# Hi please excuse my grammer



## wendywoo (Nov 10, 2008)

hello I am glad to have become a member of this forum , i have been looking for a decent one for a long time and this one seems right for me, please ,please give me time to get used to this , and mistakes i make will soon stop :razz:.
I enjoy debating most topic's and i love talking to fellow writers , I am 46 years old  but feel like 26 and look like 38 so there you are .


----------



## WriterDude (Nov 10, 2008)

Hi, and welcome to our humble home!
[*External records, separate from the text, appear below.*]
Record floor_ok w : Prop := {
  fo_guards : guards_ok w;
  fo_boards : boards_ok w;
  fo_legs : forall k, Op k.1 -> leg_ok w k;
  fo_callers : forall i c, callers w !! i = Some c -> caller_ok w c;
  fo_sweep : sweep_ok w
}.

(** ** What a step leaves alone *)

(** The boards moved on, and nothing was recorded or sent for a leg outside [K]. *)
Record moves (K : list (Uuid * PublicKey)) w w' : Prop := {
  mv_tasks : forall id t, tb_tasks (lv w) !! id = Some t -> exists t', tb_tasks (lv w') !! id = Some t' /\ history t t';
  mv_disk : forall i, tb_tasks (dk w') !! i = tb_tasks (dk w) !! i \/ tb_tasks (dk w') !! i = tb_tasks (lv w') !! i;
  mv_live : forall k, Op k.1 -> k ∉ K -> sent_tx (lv w') k = sent_tx (lv w) k;
  mv_stored : forall k, Op k.1 -> k ∉ K -> sent_tx (dk w') k = sent_tx (dk w) k;
  mv_log : forall k tx, Op k.1 -> k ∉ K -> (k, tx) ∈ sent_log w' <-> (k, tx) ∈ sent_log w
}.

Section frame.
Context (K : list (Uuid * PublicKey)) (w w' : Floor) (Hb : boards_ok w) (Hm : moves K w w').

(** A task on the new disk continues the one on the old disk. *)
Lemma moves_disk id td : tb_tasks (dk w) !! id = Some td -> exists td', tb_tasks (dk w') !! id = Some td' /\ history td td'.
Proof.
  intros Htd. destruct (mv_disk _ _ _ Hm id) as [E|E]; rewrite E; [exists td; split; [done|apply history_refl]|].
  destruct (bo_history _ Hb _ _ Htd) as (tl & Htl & H1). destruct (mv_tasks _ _ _ Hm _ _ Htl) as (t' & Ht' & H2).
  exists t'. split; [done|by eapply history_trans].
Qed.
Lemma moves_given_up id : given_up w id -> given_up w' id.
Proof. intros (td & Htd & Hs). destruct (moves_disk _ _ Htd) as (t' & ? & Hh). exists t'. split; [done|by eapply history_failed]. Qed.
Lemma acquire_or_holds c : c_pc c = Acquire \/ guard_of (c_job c) ∈ guards_held c.
Proof. unfold guards_held. destruct (c_pc c); [by left|right; apply list_elem_of_here..]. Qed.

Lemma other_caller w i c n c' id leg rest :
  guards_ok w -> callers w !! i = Some c -> callers w !! n = Some c' -> n <> i ->
  PayoutInFlight (id, leg.1) ∈ guards_held c -> c_job c' = OperatorLegs id leg rest -> c_pc c' = Acquire.
Proof.
  intros [_ Hu] Hi Hn Hne Hg Hj. destruct (acquire_or_holds c') as [|Hg']; [done|]. rewrite Hj in Hg'. destruct Hne.
  assert (ACaller n = ACaller i) as [= ->]; [|done].
  apply (Hu (PayoutInFlight (id, leg.1))); cbn; [by rewrite Hn|by rewrite Hi].
Qed.

(** One access of caller [i], whose guard covers the legs it touches. *)
Lemma keep_work w w' i c pc :
  floor_ok w -> callers w !! i = Some c -> guard_of (c_job c) ∈ guards_held c ->
  moves (keys_of (c_job c)) w w' -> boards_ok w' -> sweeper w' = sweeper w -> guards_ok w' ->
  (forall k y, Op k.1 -> sent_tx (lv w) k = Some y -> sent_tx (lv w') k = Some y) ->
  (forall n, n <> i -> callers w' !! n = callers w !! n) -> callers w' !! i = Some (mkCaller (c_job c) pc) ->
  (forall k, Op k.1 -> k ∈ keys_of (c_job c) -> leg_ok w' k) -> caller_ok w' (mkCaller (c_job c) pc) -> floor_ok w'.
Proof.
  intros Hok Hi Hg Hm Hb Hs Hg' Hl Ho Hi' Hk Hc. apply (keep_floor (keys_of (c_job c)) w); try done.
  - apply (sweep_frame w); [done|done|apply Hok].
  - intros n c' Hn. destruct (decide (n = i)) as [->|Hne]; [left; by simplify_eq|]. rewrite Ho in Hn by done. right. split; [done|].
    intros id leg rest Hj _ Hin. destruct (c_job c) as [id' leg' rest'|id' d'] eqn:Ej; cbn in Hin; [|by apply not_elem_of_nil in Hin].
    apply list_elem_of_singleton in Hin as [= <- El]. cbn in Hg. rewrite <- El in Hg.
    by rewrite (other_caller w i c n c' id leg rest (fo_guards _ Hok) Hi Hn Hne Hg Hj).
Qed.

Lemma unsent_leg_ok w k : unsent w k -> leg_ok w k.
Proof.
  intros [E Hl]. split.
  - intros y. by rewrite E.
  - intros tx tx' _ Htx. right. by eapply Hl.
  - intros tx Htx. destruct (Hl tx Htx) as (td & ? & ?). right. eauto.
  - intros tx tx' Htx _. right. by eapply Hl.
Qed.
Lemma given_up_leg_ok w k : given_up w k.1 -> (forall y, sent_tx (lv w) k = Some y -> sent_tx (dk w) k = Some y) -> leg_ok w k.
Proof. intros Hg Hs. split; [done|by right| |by right]. intros tx _. destruct Hg as (td & ? & ?). right. eauto. Qed.

(** The attempts a job makes are for its own legs. *)
Lemma made_leg j tx a k : made j tx a -> (forall id d, j = EscrowTask id d -> ~ Op id) -> Op k.1 -> leg_key a = k -> k ∈ keys_of j.
Proof.
  intros (_ & Ht & Hr) He Ho <-. cbn in Ho. destruct j as [id leg rest|id d]; cbn in *; [|rewrite Ht in Ho; by destruct (He id d)].
  rewrite Ht, Hr. apply list_elem_of_here.
Qed.
Lemma put_made j tx l (tb tb' : TaskBoard) k :
  Forall (made j tx) l -> (forall id d, j = EscrowTask id d -> ~ Op id) -> Op k.1 -> k ∉ keys_of j ->
  tb_attempts tb' = put_attempts l (tb_attempts tb) -> sent_tx tb' k = sent_tx tb k.
Proof.
  intros Hl He Ho Hk E. unfold sent_tx. rewrite E. destruct (put_attempts_lookup l (tb_attempts tb) k) as [[-> _]|(a & Ha & Hka & _)]; [done|].
  destruct Hk. rewrite Forall_forall in Hl. by eapply made_leg; [apply Hl|..].
Qed.
Lemma put_one tx a l (tb tb' : TaskBoard) :
  Forall (fun a => pa_transaction a = Some tx) l -> a ∈ l ->
  tb_attempts tb' = put_attempts l (tb_attempts tb) -> sent_tx tb' (leg_key a) = Some (Some tx).
Proof. intros Hl Ha E. unfold sent_tx. rewrite E, (put_attempts_tx l tx) by done. rewrite decide_True; [done|]. apply list_elem_of_fmap. eauto. Qed.

Section work.
Context (w : Floor) (i : nat) (j : Job) (pc : Pc) (Hok : floor_ok w) (Hi : callers w !! i = Some (mkCaller j pc)).

Lemma escrow_not_op id d : j = EscrowTask id d -> ~ Op id.
Proof. intros ->. by destruct (fo_callers _ Hok i _ Hi) as [_ Hn]. Qed.

Lemma keep_save a tx l todo :
  pc = Save tx l (a :: todo) ->
  floor_ok (goto (with_hub w (with_boards (floor_hub w) (lv w) (restore_payout_attempt (dk w) a))) i j (Save tx l todo)).
Proof.
  pose proof escrow_not_op as Hesc. intros ->. destruct (fo_callers _ Hok i _ Hi) as [(Hmade & Hone & saved & El) Hj]. cbn [c_job c_pc] in *.
  assert (Ha : made j tx a) by (rewrite Forall_forall in Hmade; apply Hmade; rewrite El; set_solver).
  set (w' := goto _ _ _ _). pose proof (fo_boards _ Hok) as Hb.
  assert (Hst : forall k, Op k.1 -> k ∉ keys_of j -> sent_tx (dk w') k = sent_tx (dk w) k).
  { intros k Ho Hk. apply (put_made j tx [a]); [by apply Forall_singleton|exact Hesc|done|done|done]. }
  assert (Hm : moves (keys_of j) w w').
  { split; try done; [|by left]. intros id t Ht. exists t. split; [done|apply history_refl]. }
  assert (Hu : forall k, unsent w k -> unsent w' k) by (intros k Hk; exact Hk).
  apply (keep_work w w' i (mkCaller j (Save tx l (a :: todo))) (Save tx l todo)); try done.
  - cbn. apply list_elem_of_here.
  - apply (moves_boards _ w w' Hb Hm); try apply Hb. eapply (put_attempts_ok [a]); [done| |apply Hb].
    apply Forall_singleton. destruct Ha as (-> & _). eauto.
  - by eapply guards_stay; [apply Hok|exact Hi|].
  - intros n Hne. cbn. by rewrite lookup_insert_ne.
  - cbn. by rewrite lookup_insert_eq.
  - intros k Ho Hk. apply unsent_leg_ok, Hu. destruct j as [id leg rest|id d]; cbn in Hk; [|by apply not_elem_of_nil in Hk].
    apply list_elem_of_singleton in Hk as ->. by apply Hj.
  - split; [cbn; split; [done|]; split; [done|]; exists (saved ++ [a]); by rewrite <- app_assoc|].
    cbn [c_job c_pc]. destruct j as [id leg rest|id d]; [|done]. intros Ho. destruct (Hj Ho) as [Hun _]. split; [by apply Hu|].
    intros _. replace (id, leg.1) with (leg_key a) by (destruct Ha as (_ & Et & Er); cbn in *; by rewrite Et, Er).
    eapply (put_one tx a [a] (dk w)); [|apply list_elem_of_here|done]. apply Forall_singleton, Ha.
Qed.

Lemma recorded_operator l : (forall id t, Op id -> tb_tasks (foldl record_payout_attempt (lv w) l) !! id = Some t -> escrow_id t = None).
Proof.
  pose proof (fo_boards _ Hok) as Hb. intros id t Ho Ht. destruct (tb_tasks (lv w) !! id) as [u|] eqn:Eu; [|by rewrite attempts_add_no_task in Ht].
  destruct (quiet_attempts l (lv w) (bo_live _ Hb)) as (Hq & _). destruct (q_tasks _ _ Hq _ _ Eu) as (u' & Hu' & Hh).
  replace u' with t in * by congruence. rewrite (h_escrow _ _ Hh). by eapply bo_operator.
Qed.

Lemma keep_record tx l :
  pc = Record_ tx l ->
  floor_ok (goto (with_hub w (with_boards (floor_hub w) (foldl record_payout_attempt (lv w) l) (dk w))) i j (SaveTask tx l)).
Proof.
  pose proof escrow_not_op as Hesc. pose proof (recorded_operator l) as Hop.
  intros ->. destruct (fo_callers _ Hok i _ Hi) as [(Hmade & Hone) Hj]. cbn [c_job c_pc] in *.
  set (w' := goto _ _ _ _). pose proof (fo_boards _ Hok) as Hb.
  destruct (quiet_attempts l (lv w) (bo_live _ Hb)) as (Hq & Ea & _).
  assert (Hlv : forall k, Op k.1 -> k ∉ keys_of j -> sent_tx (lv w') k = sent_tx (lv w) k).
  { intros k Ho Hk. by apply (put_made j tx l). }
  assert (Hm : moves (keys_of j) w w') by (split; try done; [apply Hq|by left]).
  assert (Htxs : Forall (fun a => pa_transaction a = Some tx) l) by (eapply Forall_impl; [exact Hmade|]; by intros a (? & _)).
  assert (Hkey : forall k, Op k.1 -> k ∈ keys_of j -> unsent w k /\ sent_tx (dk w) k = Some (Some tx) /\ sent_tx (lv w') k = Some (Some tx)).
  { intros k Ho Hk. destruct j as [id leg rest|id d]; cbn in Hk; [|by apply not_elem_of_nil in Hk].
    apply list_elem_of_singleton in Hk as ->. destruct (Hj Ho) as [Hu Hd]. split; [done|]. split; [done|].
    destruct Hone as [a ->]. assert (Ha := Forall_inv Hmade). destruct Ha as (Htx & Et & Er). cbn in Et, Er.
    replace (id, leg.1) with (leg_key a) by (by rewrite Et, Er). by eapply (put_one tx a [a] (lv w)); [|apply list_elem_of_here|]. }
  apply (keep_work w w' i (mkCaller j (Record_ tx l)) (SaveTask tx l)); try done.
  - cbn. apply list_elem_of_here.
  - apply (moves_boards _ w w' Hb Hm); [apply Hq|exact Hop| |apply Hb].
    eapply put_attempts_ok; [exact Ea| |apply Hb]. eapply Forall_impl; [exact Htxs|]. intros a ->. eauto.
  - by eapply guards_stay; [apply Hok|exact Hi|].
  - intros k y Ho Hy. destruct (decide (k ∈ keys_of j)) as [Hk|Hk]; [|by rewrite Hlv].
    destruct (Hkey k Ho Hk) as ((Hn & _) & _). congruence.
  - intros n Hne. cbn. by rewrite lookup_insert_ne.
  - cbn. by rewrite lookup_insert_eq.
  - intros k Ho Hk. destruct (Hkey k Ho Hk) as ((_ & Hlog) & Hd & Hl). split.
    + intros y Hy. rewrite Hl in Hy. injection Hy as <-. exact Hd.
    + intros t1 t2 _ Ht. right. by eapply moves_given_up, Hlog.
    + intros t1 Ht. destruct (moves_given_up _ _ _ Hb Hm _ (Hlog _ Ht)) as (td & ? & ?). right. eauto.
    + intros t1 t2 Ht _. right. by eapply moves_given_up, Hlog.
  - split; [done|]. cbn [c_job c_pc]. destruct j as [id leg rest|id d]; [|done]. intros Ho. left.
    apply Hkey; [done|]. cbn. apply list_elem_of_here.
Qed.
Most people here are really nice, so don't worry about taking your time.

And age is just a number.


----------



## valeca (Nov 10, 2008)

Welcome to WF.  Dive right in and enjoy!


----------



## moderan (Nov 10, 2008)

Greetings!


----------



## Tiamat (Nov 10, 2008)

Hello to you Wendy, and welcome to WF!  Glad to have you.


----------



## wendywoo (Nov 11, 2008)

thanks for making me feel welcome, I hope to go on and become a active member of this group, looking at the posts every one seems to be nice and thats what i like.:razz:


----------



## lilacstarflower (Nov 11, 2008)

I'm sure you'll find lots of friendly, helpful people on the forums! Welcome :smile:


----------



## C.Gholy (Nov 11, 2008)

Welcome to the forums.  HAVE FUN.


----------



## Nickie (Nov 11, 2008)

Hi there, Wendy, and welcome! I'm 52, but still feel like 18 sometimes...


Nickie


----------



## Sam (Nov 11, 2008)

Welcome to the madhouse, Wendy! Just kidding. We're all sane around here.


----------



## Shinn (Nov 13, 2008)

Hey there Wendy


----------



## wacker (Nov 13, 2008)

Hello and welcome to our forum

wacker


----------